1. Field of Invention
This invention relates to the interactive topic-based summarization of text information.
2. Description of Related Art
In some conventional text summarization systems, statistically significant but disjoint portions of a text are selected for display. Many conventional text summarizers operating on English language texts select initial-introductory text portions or final-conclusory text portions from a text. The text portions are then used as representatives of the complete text and displayed to users seeking an indication of the information content of the complete text. The conventional text summaries generated by these text summarization systems do not provide an indication of the topics discussed within a single text.
A few conventional systems attempt to create informative summaries that represent or possibly replace the original text. These summaries tend to be longer than an informative summary and contain more factual detail. For example, Strzalkowski et al., in “A Robust Practical Text Summarizer” in Advances in Automatic Text Summarization, MIT Press, Cambridge, Mass., 1999, incorporated herein by reference in its entirety, discusses creating “longer informative digest that can serve as surrogates for the full text” by extracting a paragraph representative of a “Discourse Macro Structure”. This, conventional, known, two-part structure of “Background+What-Is-The-News” summarizes the two main parts of news articles.

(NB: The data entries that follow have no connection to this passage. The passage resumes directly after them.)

(** * The profile pipeline of the GitHub scraper: link classification,
      the developers store and the claim-and-process loop.

    Sources embedded here:
    - [src/scrapers/profile_scraper.py]  ([_extract_social_links],
      [fetch_profile], the per-item body of [scrape_profiles]);
    - [src/database/repository.py]       ([get_cursor],
      [insert_usernames_batch], [claim_batch_for_processing],
      [update_profile], [mark_as_failed], [increment_retry_count]);
    - [src/utils/github_client.py], [src/utils/metrics.py],
      [src/config/settings.py], [src/database/models.py]. *)

From Stdlib Require Import ZArith Lia Bool Ascii String List DecimalString DecimalNat.
From stdpp Require Import base tactics option list strings gmap sorting.

Local Open Scope string_scope.
Local Open Scope Z_scope.

(** ** Text helpers (Python [str] operations used by the scraper)

    Text is a [string] of 8-bit characters; letter case is the ASCII
    one. *)

Module Text.

Definition code (c : ascii) : nat := nat_of_ascii c.

Definition in_range (lo hi : nat) (c : ascii) : bool :=
  (Nat.leb lo (code c) && Nat.leb (code c) hi)%bool.

Definition is_upper : ascii -> bool := in_range 65 90.
Definition is_lower : ascii -> bool := in_range 97 122.
Definition is_digit : ascii -> bool := in_range 48 57.
Definition is_alnum (c : ascii) : bool :=
  (is_upper c || is_lower c || is_digit c)%bool.

(** [str.lower] on one character. *)
Definition lower_char (c : ascii) : ascii :=
  if is_upper c then ascii_of_nat (code c + 32) else c.

Fixpoint lower (s : string) : string :=
  match s with
  | EmptyString => EmptyString
  | String c s' => String (lower_char c) (lower s')
  end.

(** Python truthiness of a [str]: the empty string is falsy. *)
Definition nonempty (s : string) : bool :=
  match s with EmptyString => false | String _ _ => true end.

(** Truthiness of an optional text ([None] and [''] are falsy). *)
Definition truthy (o : option string) : bool :=
  match o with Some s => nonempty s | None => false end.

(** [sep.join(parts)]. *)
Fixpoint join (sep : string) (parts : list string) : string :=
  match parts with
  | [] => EmptyString
  | [p] => p
  | p :: rest => p ++ sep ++ join sep rest
  end.

Fixpoint take (n : nat) (s : string) : string :=
  match n, s with
  | S n', String c s' => String c (take n' s')
  | _, _ => EmptyString
  end.

(** [needle in hay]. *)
Fixpoint contains (needle hay : string) : bool :=
  if String.prefix needle hay then true
  else match hay with
       | EmptyString => false
       | String _ hay' => contains needle hay'
       end.

(** [x in xs] on a list of texts. *)
Definition mem (x : string) (xs : list string) : bool :=
  existsb (String.eqb x) xs.

End Text.

(** ** The fragment of Python's [re] the scraper uses

    A backtracking matcher with Python's priorities: [?] and [+] are
    greedy, an alternation tries its left branch first, [search] returns
    the leftmost match. Every pattern of the scraper has at most one
    capturing group, so one capture slot is enough. *)

Module Re.

Inductive regex : Type :=
| Lit (s : string)               (* literal text *)
| Plus (cls : ascii -> bool)     (* [...]+ *)
| Opt (r : regex)                (* (?:r)? *)
| Alt (r1 r2 : regex)            (* r1|r2 *)
| Seq (r1 r2 : regex)            (* r1r2 *)
| Group (r : regex).             (* (r), group 1 *)

Definition char_eq (ignorecase : bool) (a b : ascii) : bool :=
  if ignorecase then Ascii.eqb (Text.lower_char a) (Text.lower_char b)
  else Ascii.eqb a b.

(** Consume literal [l] at the head of [s]. *)
Fixpoint lit (ic : bool) (l s : string) : option string :=
  match l with
  | EmptyString => Some s
  | String a l' =>
      match s with
      | String b s' => if char_eq ic a b then lit ic l' s' else None
      | EmptyString => None
      end
  end.

Section Backtracking.
Context {X : Type}.

(** One or more characters of [cls], longest run first. *)
Fixpoint many1 (cls : ascii -> bool) (s : string)
         (k : string -> option X) : option X :=
  match s with
  | String c s' =>
      if cls c then
        match many1 cls s' k with
        | Some x => Some x
        | None => k s'
        end
      else None
  | EmptyString => None
  end.

(** [run ic r s cap k]: match [r] at the head of [s], then continue
    with [k] on the rest and the capture; [None] makes the matcher
    backtrack. *)
Fixpoint run (ic : bool) (r : regex) (s : string) (cap : option string)
         (k : string -> option string -> option X) : option X :=
  match r with
  | Lit l =>
      match lit ic l s with
      | Some s' => k s' cap
      | None => None
      end
  | Plus cls => many1 cls s (fun s' => k s' cap)
  | Opt r1 =>
      match run ic r1 s cap k with
      | Some x => Some x
      | None => k s cap
      end
  | Alt r1 r2 =>
      match run ic r1 s cap k with
      | Some x => Some x
      | None => run ic r2 s cap k
      end
  | Seq r1 r2 =>
      run ic r1 s cap (fun s' cap' => run ic r2 s' cap' k)
  | Group r1 =>
      run ic r1 s cap
          (fun s' _ =>
             k s' (Some (Text.take (String.length s - String.length s') s)))
  end.
End Backtracking.

(** [re.match]: the matched text and group 1, if [r] matches at the
    head of [s]. *)
Definition match_at (ic : bool) (r : regex) (s : string)
  : option (string * option string) :=
  run ic r s None
      (fun s' cap =>
         Some (Text.take (String.length s - String.length s') s, cap)).

(** [re.search(r, s, flags).group(1)]: leftmost match. *)
Fixpoint search (ic : bool) (r : regex) (s : string) : option (option string) :=
  match match_at ic r s with
  | Some (_, cap) => Some cap
  | None =>
      match s with
      | EmptyString => None
      | String _ s' => search ic r s'
      end
  end.

(** [re.findall(r, s)] for a pattern without groups: the successive
    non-overlapping matches, left to right. [skip] counts the
    characters of the last match still to step over. *)
Fixpoint findall_from (r : regex) (skip : nat) (s : string) : list string :=
  match skip with
  | S n =>
      match s with
      | String _ s' => findall_from r n s'
      | EmptyString => []
      end
  | O =>
      match match_at false r s with
      | Some (m, _) =>
          m :: match s with
               | String _ s' => findall_from r (Nat.pred (String.length m)) s'
               | EmptyString => []
               end
      | None =>
          match s with
          | String _ s' => findall_from r O s'
          | EmptyString => []
          end
      end
  end.

Definition findall (r : regex) (s : string) : list string :=
  findall_from r O s.

End Re.

(** ** Link classification ([ProfileScraper._extract_social_links]) *)

Module Links.
Import Re.

(** The attributes of a PyGithub [NamedUser] the scraper reads.
    [created_at] and [updated_at] hold the ISO text that
    [fetch_profile] derives with [isoformat()]. *)
Record NamedUser : Type := {
  login : string;
  name : option string;
  email : option string;
  bio : option string;
  location : option string;
  company : option string;
  blog : option string;
  twitter_username : option string;
  hireable : option bool;
  followers : Z;
  following : Z;
  public_repos : Z;
  public_gists : Z;
  created_at : option string;
  updated_at : option string;
  html_url : option string;
  avatar_url : option string
}.

(** The [social_links] dict: the ten platform keys in insertion order,
    each with its URL or [None], and the list under ['other_links']. *)
Record social_links : Type := {
  platforms : list (string * option string);
  other_links : list string
}.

Barzilay et al., developed a system that summarizes parts of documents using lexical chains to identify topics. Summaries are created by selecting a representative sentence from the strongest lexical chain. See for example, Barzilay et al., “Using Lexical Chains for Text Summarization”, in Advances in Automatic Text Summarization, MIT Press, Cambridge, Mass. 1999, incorporated herein by reference in its entirety. However, the summaries generated by these conventional systems are disjointed and difficult to read.